NEW DELHI: The Centre is all set to issue a coin in the honour of Kerala’s Sister Alphonsa, who will be declared a “saint” by the Vatican on October 12.

The government would release the coin on the eve of Pope Benedict XVI conferring the sainthood on her. The Pope had announced Sister Alphonsa’s elevation as saint on March 1 after the Vatican’s consistory of cardinals meeting in Rome cleared her case.

This is the first time in the 2000 years of Catholic Church history that an Indian, and that too a woman, is being conferred the honour.

Sister Alphonsa, popularly known as Annakutty before she joined the Franciscan Clarist Convent at Bharananganam (central Kerala) on August 2, 1928, was beatified (the last step on the path to sainthood) in 1986 by the late Pope John Paul II with another Catholic priest Blessed Kuriakose Elias Chavara, Kottayam (central Kerala), on his first visit to India.  

Former Kerala chief minister Oomen Chandy, KPCC president Ramesh Chennithala and Kerala Congress (M) chief KM Mani had called on finance minister P Chidamabram on May 29 with the request for the coin. Chidambaram promptly agreed as it was a “national honour”.  

The sainthood process of Mother Teresa, who was beatified by the Pope on October 19, 2003, after Vatican investigators recognised the miracle healing of an Indian woman cancer patient on her intervention, is not yet complete.

Earlier, Gonsalo Garcia of Vasai in Maharashtra was canonised in 1862, but he was born to a Portuguese father and Indian mother.

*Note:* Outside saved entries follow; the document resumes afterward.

(** C19: the ledger implements the life cycle of every object. In every history of
    calls on a new ledger, the phase of each object is the one the abstract life
    cycle reaches over the accepted calls on it; a call is accepted exactly when its
    arguments are valid and the life cycle allows it; the audit chain verifies and
    tells of exactly the accepted calls; each stored object keeps its run, endpoint
    and at most three cleanup attempts. A write is authorised exactly for a
    registered object that has not expired, nothing is unresolved exactly when every
    object was cleaned, and an object that was cleaned, or failed to be three times,
    stays so whatever is called. *)
Theorem ledger_implements_life_cycle {S : Sha256Lib} {SL : Sha256Laws}
    {JA : JsonLib (HashMaterial ValidationAuditEvent)} {JT : JsonTotal (HashMaterial ValidationAuditEvent)}
    (run_id genesis : str) (l0 : OwnershipLedger) (calls accepted : list LedgerCall) (l : OwnershipLedger) :
  ledger_new run_id genesis = Ok l0 -> ledger_calls calls l0 = (accepted, l) ->
  (forall id, replay id accepted Absent = Some (phase_of (ol_objects l !! id)))
  /\ (forall call, (ledger_call call l).1 = call_valid call l
        && bool_decide (is_Some (phase_next (call_op call) (phase_of (ol_objects l !! call_object call)))))
  /\ validation_audit_verify (ol_audit l) = Ok tt
  /\ ledger_events l = (fun call => (op_action (call_op call), call_object call)) <$> accepted
  /\ map_Forall (object_ok l) (ol_objects l)
  /\ (forall id now r, authorize_write id now l = Ok r
        <-> ol_objects l !! id = Some r /\ phase_of (Some r) = Live /\ now < oo_expires_at_milliseconds r)
  /\ (unresolved_objects l = [] <-> forall id r, ol_objects l !! id = Some r -> oo_state r = Cleaned)
  /\ (forall id later, final_phase (phase_of (ol_objects l !! id)) ->
        phase_of (ol_objects (ledger_calls later l).2 !! id) = phase_of (ol_objects l !! id)).
Proof.
  intros Hn Hc. apply ledger_new_ok in Hn as (Hl0 & He0 & Hev0).
  apply (ledger_calls_spec _ _ _ _ Hl0) in Hc as (Hl & _ & Hp & He). split_and!.
  - intros id. specialize (Hp id). by rewrite He0, lookup_empty in Hp.
  - intros call. destruct (ledger_call call l) as [b l'] eqn:Hc. by apply (ledger_call_spec _ _ _ _ Hl) in Hc as [? _].
  - unfold validation_audit_verify. by rewrite (proj2 (chain_verify_spec _) (lk_chain _ Hl)).
  - by rewrite He, Hev0.
  - apply Hl.
  - intros id now r. by apply authorize_write_spec.
  - apply unresolved_spec.
  - intros id later Hf. destruct (ledger_calls later l) as [acc l2] eqn:Hc.
    apply (ledger_calls_spec _ _ _ _ Hl) in Hc as (_ & _ & Hp2 & _). by apply (replay_final id acc _ _ Hf).
Qed.

Definition sample_receipt : MutationReceipt :=
  {| mr_mutation_id := mutation_name 1; mr_endpoint_sha256 := hash_of "e"; mr_plan_fingerprint := hash_of "f";
     mr_capability_id := "cap-1"; mr_target_name_sha256 := hash_of "d"; mr_location := Query;
     mr_kind := ReplaceWithMarker; mr_value_sha256 := hash_of "a"; mr_value_bytes := 20 |}.

Definition sample_recipe : CleanupRecipe :=
  {| cr_method := "DELETE"; cr_endpoint_sha256 := hash_of "e"; cr_object_reference_sha256 := hash_of "b" |}.

(** The first cleanup of the object fails, the second one succeeds; the
    registration of the same object and a second completion are refused. *)
Definition cleanup_calls : list LedgerCall :=
  [LRegister "object-1" sample_receipt (hash_of "1") 10 100 sample_recipe; LComplete "object-1" (hash_of "2");
   LBegin "object-1"; LFail "object-1" (hash_of "2"); LBegin "object-1";
   LRegister "object-1" sample_receipt (hash_of "1") 10 100 sample_recipe; LComplete "object-1" (hash_of "3");
   LComplete "object-1" (hash_of "3")].

Lemma ledger_implements_life_cycle_witness :
  match ledger_new "run-1" (hash_of "0") with
  | Ok l0 =>
      let '(accepted, l) := @ledger_calls toy_sha256 toy_validation_json cleanup_calls l0 in
      len accepted = 5 /\ phase_of (ol_objects l !! ("object-1" : str)) = Clean 2
      /\ replay "object-1" accepted Absent = Some (Clean 2)
  | Err _ => False
  end.
Proof.
  assert (match ledger_new "run-1" (hash_of "0") with
    | Ok l0 => let '(accepted, l) := @ledger_calls toy_sha256 toy_validation_json cleanup_calls l0 in
        (len accepted =? 5) && match phase_of (ol_objects l !! ("object-1" : str)) with Clean n => n =? 2 | _ => false end
    | Err _ => false end = true) as Hb by (vm_compute; reflexivity).
  destruct (ledger_new "run-1" (hash_of "0")) as [l0|] eqn:El; [|discriminate Hb].
  destruct (@ledger_calls toy_sha256 toy_validation_json cleanup_calls l0) as [accepted l] eqn:Ec.
  destruct (@ledger_implements_life_cycle toy_sha256 toy_sha256_laws toy_validation_json toy_validation_total
    _ _ l0 cleanup_calls accepted l El Ec) as (Hr & _).
  apply andb_true_iff in Hb as [Hb1 Hb2]. specialize (Hr ("object-1" : str)).
  destruct (phase_of (ol_objects l !! ("object-1" : str))) as [| |n|n|n]; try discriminate Hb2.
  apply N.eqb_eq in Hb1, Hb2. subst n. by split_and!.
Defined.

(** C32: the oracle decides repeatability. An evaluation returns a result exactly
    for two to 32 paired samples of the mutation's endpoint, within the limits and
    with one baseline fingerprint; the result is confirmed exactly when all pairs
    differ in the same way and each in at least the required number of aspects, and
    rejected exactly when some pair does not differ at all. A promotion never
    panics, succeeds for valid arguments exactly on a confirmed result, and carries
    the repeated difference, the mutation and the evidence of that result. *)
Theorem oracle_decides_repeatability {S : Sha256Lib} {SL : Sha256Laws}
    {JA : JsonLib (HashMaterial ValidationAuditEvent)} {JT : JsonTotal (HashMaterial ValidationAuditEvent)}
    {JF : JsonLib SampleMaterial} {JD : JsonLib DeltaMaterial} {JE : JsonLib EvidenceMaterial}
    {JV : JsonLib FindingMaterial} {JFT : JsonTotal SampleMaterial} {JDT : JsonTotal DeltaMaterial}
    {JET : JsonTotal EvidenceMaterial} {JVT : JsonTotal FindingMaterial}
    (oracle_id genesis : str) (limits : DifferentialLimits) (o o1 : DifferentialOracle)
    (candidate_id : str) (mutation : MutationReceipt) (baselines mutated : list DifferentialSample)
    (r : Result OracleResult ValidationError) (rule_id origin endpoint_sha256 summary : str) :
  oracle_new oracle_id limits genesis = Ok o ->
  evaluate_oracle candidate_id mutation baselines mutated o = (r, o1) ->
  (is_ok r = true <-> samples_ok candidate_id mutation limits baselines mutated)
  /\ (forall result, r = Ok result ->
        result_ok result mutation limits (zip baselines mutated)
        /\ exists p o2, promote result rule_id origin endpoint_sha256 summary o1 = Done (p, o2)
             /\ validation_audit_verify (do_audit o2) = Ok tt
             /\ (is_ok p = true <-> or_decision result = Confirmed
                   /\ promotion_valid rule_id origin endpoint_sha256 summary = true)
             /\ forall finding, p = Ok finding ->
                  repeated (vf_repeatable_delta_sha256 finding) (zip baselines mutated)
                  /\ vf_mutation_id finding = mr_mutation_id mutation
                  /\ vf_candidate_id finding = candidate_id
                  /\ vf_oracle_evidence_sha256 finding = or_evidence_sha256 result).
Proof.
  intros Hn He. unfold oracle_new, validation_audit_new, chain_new_anchored in Hn. inv_ok Hn.
  destruct (negb _); simplify_eq/=. bools.
  apply evaluate_oracle_spec in He as (Hok & Hchain & Hlim & Hres);
    [|by unfold limits_ok; simpl; split_and!; lia|apply chain_new_ok].
  simpl in *. split; [done|]. intros result ->. destruct (Hres _ eq_refl) as (Hr & Hcand & _). split; [done|].
  destruct (promote_spec result rule_id origin endpoint_sha256 summary o1 Hchain)
    as (p & o2 & Hp & Hchain2 & _ & Hiff & Hfind).
  destruct Hr as (HC & _ & HD & Hm). exists p, o2. split_and!; [done| | |].
  - unfold validation_audit_verify. by rewrite (proj2 (chain_verify_spec _) Hchain2).
  - rewrite Hiff. split; [naive_solver|]. intros [Hconf Hval]. split_and!; try done.
    apply HC in Hconf as [[h Hh] _]. exists h. by apply HD.
  - intros finding ->. destruct (Hfind _ eq_refl) as (Hd & H1' & H2' & H3' & _).
    split_and!; [by apply HD|congruence..].
Qed.

Definition observed_sample (id : str) (mutation : option str) (status : N) (body : byte) (token : str)
    : DifferentialSample :=
  {| ds_sample_id := id; ds_endpoint_sha256 := hash_of "e"; ds_mutation_id := mutation; ds_status := status;
     ds_header_fingerprint_sha256 := hash_of "d"; ds_body_sha256 := hash_of body; ds_body_bytes := 64;
     ds_semantic_tokens := {[ token ]}; ds_elapsed_milliseconds := 10; ds_session_generation := 1;
     ds_audit_anchor := hash_of "e" |}.

Definition sample_baselines : list DifferentialSample :=
  [observed_sample "base-1" None 200 "1" "baseline"; observed_sample "base-2" None 200 "1" "baseline"].
Definition sample_mutated : list DifferentialSample :=
  [observed_sample "mutated-1" (Some (mutation_name 1)) 403 "2" "denied";
   observed_sample "mutated-2" (Some (mutation_name 1)) 403 "2" "denied"].

Abbreviation toy_evaluate :=
  (@evaluate_oracle toy_sha256 toy_validation_json toy_sample_json toy_delta_json toy_evidence_json).

Lemma oracle_decides_repeatability_witness :
  match oracle_new "oracle-1" differential_limits_default (hash_of "0") with
  | Ok o =>
      match toy_evaluate "candidate-1" sample_receipt sample_baselines sample_mutated o with
      | (Ok result, _) =>
          or_decision result = Confirmed
          /\ (exists h, @repeated toy_sha256 toy_delta_json h (zip sample_baselines sample_mutated))
          /\ Forall (fun p => 1 <= changes p.1 p.2) (zip sample_baselines sample_mutated)
      | _ => False
      end
  | Err _ => False
  end.
Proof.
  assert (match oracle_new "oracle-1" differential_limits_default (hash_of "0") with
    | Ok o => match toy_evaluate "candidate-1" sample_receipt sample_baselines sample_mutated o with
        | (Ok result, _) => match or_decision result with Confirmed => true | _ => false end
        | _ => false end
    | Err _ => false end = true) as Hb by (vm_compute; reflexivity).
  destruct (oracle_new "oracle-1" differential_limits_default (hash_of "0")) as [o|] eqn:Eo; [|discriminate Hb].
  destruct (toy_evaluate "candidate-1" sample_receipt sample_baselines sample_mutated o) as [[result|] o1] eqn:Ee;
    [|discriminate Hb].
  destruct (@oracle_decides_repeatability toy_sha256 toy_sha256_laws toy_validation_json toy_validation_total
    toy_sample_json toy_delta_json toy_evidence_json toy_finding_json toy_sample_total toy_delta_total
    toy_evidence_total toy_finding_total _ _ _ o o1 "candidate-1" sample_receipt sample_baselines sample_mutated
    _ "rule-1" "https://app.example.com:443" (hash_of "e") "changed" Eo Ee) as [_ Hr].
  destruct (Hr result eq_refl) as [(HC & _) _].
  destruct (or_decision result); [|discriminate Hb|discriminate Hb]. split; [done|]. by apply HC.
Defined.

Sister Alphonsa was beatified after a handicapped boy of Kottayam was cured on praying at her tomb in Bharananganam. She was born on August 19, 1910, in Kudamaloor near Kottayam and died young at 37, on July 28, 1946.

PC Thomas, an independent MP from Kerala, had first raised the coin issue in the Lok Sabha.

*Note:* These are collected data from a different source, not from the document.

(* ===== verification/Knowledge.v ===== *)
(** * Knowledge: knowledge graph, evidence, findings and reports ([crates/nxb-knowledge-reporting])

    The [ApplicationKnowledgeGraph] stores nodes and edges of one policy snapshot;
    the [EvidenceStore] keeps redacted evidence under the hash of its content; the
    [FindingDeduplicator] clusters findings; the [FindingRegistry] moves each finding
    through its life cycle; [ReportBuilder] renders the reportable ones and the
    [ExportManifest] lists what is exported under one root hash. The theorems are in
    [KnowledgeFacts]. *)

From S2P Require Import Prelude ByteStr BTree HashChain HttpSyntax Workflow Validation.
Local Open Scope N_scope.

(** ** Data *)

Definition MAX_GRAPH_NODES : N := 250000.
Definition MAX_GRAPH_EDGES : N := 1000000.
Definition MAX_EVIDENCE_RECORDS : N := 250000.
Definition MAX_EVIDENCE_SUMMARY_BYTES : N := 8192.
Definition MAX_EVIDENCE_METADATA : N := 128.
Definition MAX_REPORT_FINDINGS : N := 10000.
Definition MAX_REPORT_BYTES : N := 32 * 1024 * 1024.
Definition MAX_MANIFEST_ENTRIES : N := 500000.

Inductive KnowledgeError : Type :=
  | KnInvalidIdentifier (name : str)
  | KnInvalidSha256 (name : str)
  | KnGraphLimit
  | KnDuplicateNode
  | KnDuplicateEdge
  | KnUnknownNode
  | InvalidEvidence (message : str)
  | EvidenceLimit
  | InvalidFindingTransition
  | FindingNotReportable
  | ReportLimit
  | ReportSerialization (message : str)
  | InvalidManifest (message : str)
  | KnAuditSerialization (message : str)
  | KnAuditSequenceMismatch (record_index : N)
  | KnAuditPreviousHashMismatch (record_index : N)
  | KnAuditRecordHashMismatch (record_index : N)
  | KnAuditTailMismatch.

Inductive KnowledgeNodeKind : Type :=
  | KnOrigin | KnEndpoint | KnParameter | KnSession | KnFinding | KnEvidence | KnOwnedObject | KnWorkflow.

Inductive KnowledgeEdgeKind : Type :=
  | Observed | Discovered | KnValidatedBy | UsesSession | KnProduces | DependsOn | SameAs | ReportedBy.

#[export] Instance KnowledgeEdgeKind_eq_dec : EqDecision KnowledgeEdgeKind.
Proof. solve_decision. Defined.

Inductive EvidenceClass : Type :=
  | EcObservation | EcDifferential | EcValidationAudit | EcCleanup | EcReproduction | EcReport.

#[export] Instance FindingState_eq_dec : EqDecision FindingState.
Proof. solve_decision. Defined.

(** Of [nxb-passive-analyzers], with their derived orders. *)
Inductive Severity : Type := SevInfo | SevLow | SevMedium | SevHigh.
Inductive Confidence : Type := CfLow | CfMedium | CfHigh.

Definition severity_rank (s : Severity) : N :=
  match s with SevInfo => 0 | SevLow => 1 | SevMedium => 2 | SevHigh => 3 end.
Definition confidence_rank (c : Confidence) : N :=
  match c with CfLow => 0 | CfMedium => 1 | CfHigh => 2 end.

Definition severity_max (a b : Severity) : Severity := if severity_rank a <=? severity_rank b then b else a.
Definition confidence_max (a b : Confidence) : Confidence :=
  if confidence_rank a <=? confidence_rank b then b else a.

Record Finding : Type := {
  fi_finding_id : str;
  fi_rule_id : str;
  fi_title : str;
  fi_severity : Severity;
  fi_confidence : Confidence;
  fi_origin : str;
  fi_endpoint_sha256 : str;
  fi_evidence_sha256 : str;
  fi_summary : str;
  fi_metadata : gmap str str
}.

Record KnowledgeAuditEvent : Type := {
  ka_action : str;
  ka_subject_id : str;
  ka_outcome : str;
  ka_metadata : gmap str str
}.

Record KnowledgeNode : Type := {
  kn_node_id : str;
  kn_kind : KnowledgeNodeKind;
  kn_key_sha256 : str;
  kn_policy_snapshot_sha256 : str;
  kn_provenance_sha256 : str;
  kn_labels : gmap str str
}.

Record KnowledgeEdge : Type := {
  ke_edge_id : str;
  ke_from_node_id : str;
  ke_to_node_id : str;
  ke_kind : KnowledgeEdgeKind;
  ke_provenance_sha256 : str;
  ke_confidence_basis_sha256 : str
}.

Record ApplicationKnowledgeGraph : Type := {
  kg_policy_snapshot_sha256 : str;
  kg_nodes : gmap str KnowledgeNode;
  kg_edges : gmap str KnowledgeEdge;
  kg_outgoing : gmap str (gset str);
  kg_incoming : gmap str (gset str);
  kg_audit : HashChain KnowledgeAuditEvent
}.

Record EvidenceInput : Type := {
  ei_class : EvidenceClass;
  ei_subject_id : str;
  ei_summary : str;
  ei_metadata : gmap str str;
  ei_provenance_sha256 : str;
  ei_policy_snapshot_sha256 : str;
  ei_redaction_count : N;
  ei_redaction_verified : bool
}.

Record EvidenceRecord : Type := {
  er_evidence_id : str;
  er_class : EvidenceClass;
  er_subject_id : str;
  er_summary : str;
  er_metadata : gmap str str;
  er_provenance_sha256 : str;
  er_policy_snapshot_sha256 : str;
  er_redaction_count : N;
  er_content_sha256 : str;
  er_serialized_bytes : N;
  er_audit_tail_hash : str
}.

Record EvidenceStore : Type := {
  es_policy_snapshot_sha256 : str;
  es_records : gmap str EvidenceRecord;
  es_content_index : gmap str str;
  es_audit : HashChain KnowledgeAuditEvent
}.

Record FindingEnvelope : Type := {
  fe_finding_id : str;
  fe_source_finding_id : str;
  fe_rule_id : str;
  fe_title : str;
  fe_severity : Severity;
  fe_confidence : Confidence;
  fe_origin : str;
  fe_endpoint_sha256 : str;
  fe_evidence_sha256 : str;
  fe_policy_snapshot_sha256 : str;
  fe_validated : bool;
  fe_summary : str;
  fe_metadata : gmap str str
}.

Record FindingCluster : Type := {
  fc_cluster_id : str;
  fc_dedup_key_sha256 : str;
  fc_canonical_finding_id : str;
  fc_member_finding_ids : gset str;
  fc_severity : Severity;
  fc_confidence : Confidence;
  fc_validated : bool;
  fc_evidence_sha256 : gset str
}.

Record FindingDeduplicator : Type := {
  fd_clusters : gmap str FindingCluster;
  fd_finding_to_cluster : gmap str str
}.

Record FindingLifecycleRecord : Type := {
  fl_finding : FindingEnvelope;
  fl_state : FindingState;
  fl_evidence_ids : gset str;
  fl_transition_count : N;
  fl_cleanup_clear : bool;
  fl_suppression_reason_sha256 : option str;
  fl_audit_tail_hash : str
}.

Record FindingRegistry : Type := {
  fr_records : gmap str FindingLifecycleRecord;
  fr_audit : HashChain KnowledgeAuditEvent
}.

Record ReportFinding : Type := {
  rf_finding_id : str;
  rf_rule_id : str;
  rf_title : str;
  rf_severity : Severity;
  rf_confidence : Confidence;
  rf_origin : str;
  rf_endpoint_sha256 : str;
  rf_summary : str;
  rf_evidence_ids : gset str
}.

Record ReportDocument : Type := {
  rd_report_id : str;
  rd_program_name : str;
  rd_policy_snapshot_sha256 : str;
  rd_generated_at_epoch_seconds : Z;
  rd_findings : list ReportFinding;
  rd_evidence_manifest_sha256 : str;
  rd_source_audit_tail_hash : str
}.

Record ReportBundle : Type := {
  rb_document : ReportDocument;
  rb_markdown : str;
  rb_json : str;
  rb_markdown_sha256 : str;
  rb_json_sha256 : str
}.

Record ReportBuilder : Type := {
  bu_program_name : str;
  bu_policy_snapshot_sha256 : str;
  bu_generated_at_epoch_seconds : Z;
  bu_findings : gmap str ReportFinding
}.

Record ExportManifestEntry : Type := {
  me_logical_path : str;
  me_class : str;
  me_content_sha256 : str;
  me_bytes : N
}.

Record ExportManifest : Type := {
  em_export_id : str;
  em_policy_snapshot_sha256 : str;
  em_entries : gmap str ExportManifestEntry;
  em_root_sha256 : str
}.

(** What the crate serialises for hashing. *)
Abbreviation KnowledgeEdgeMaterial := (str * str * KnowledgeEdgeKind * str * str)%type.
Abbreviation ClusterMaterial := (str * str * str * str)%type.
Abbreviation ReportMaterial := (str * str * Z * list ReportFinding * str * str)%type.
Abbreviation ManifestMaterial := (str * str * gmap str ExportManifestEntry)%type.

The RSS and the Shiv Sena had last year opposed the release of a Rs2 coin which allegedly had an emblem of the cross.  

RSS spokesperson Ram Madhav, however, said, “I have not heard any instance of a coin-release in the name of a religious person.”

He said personally he did not find anything objectionable in issuing “a coin in the honour of some person of our country, if that person is respected by a section of people”, but the RSS would take a view on it after the government’s announcement.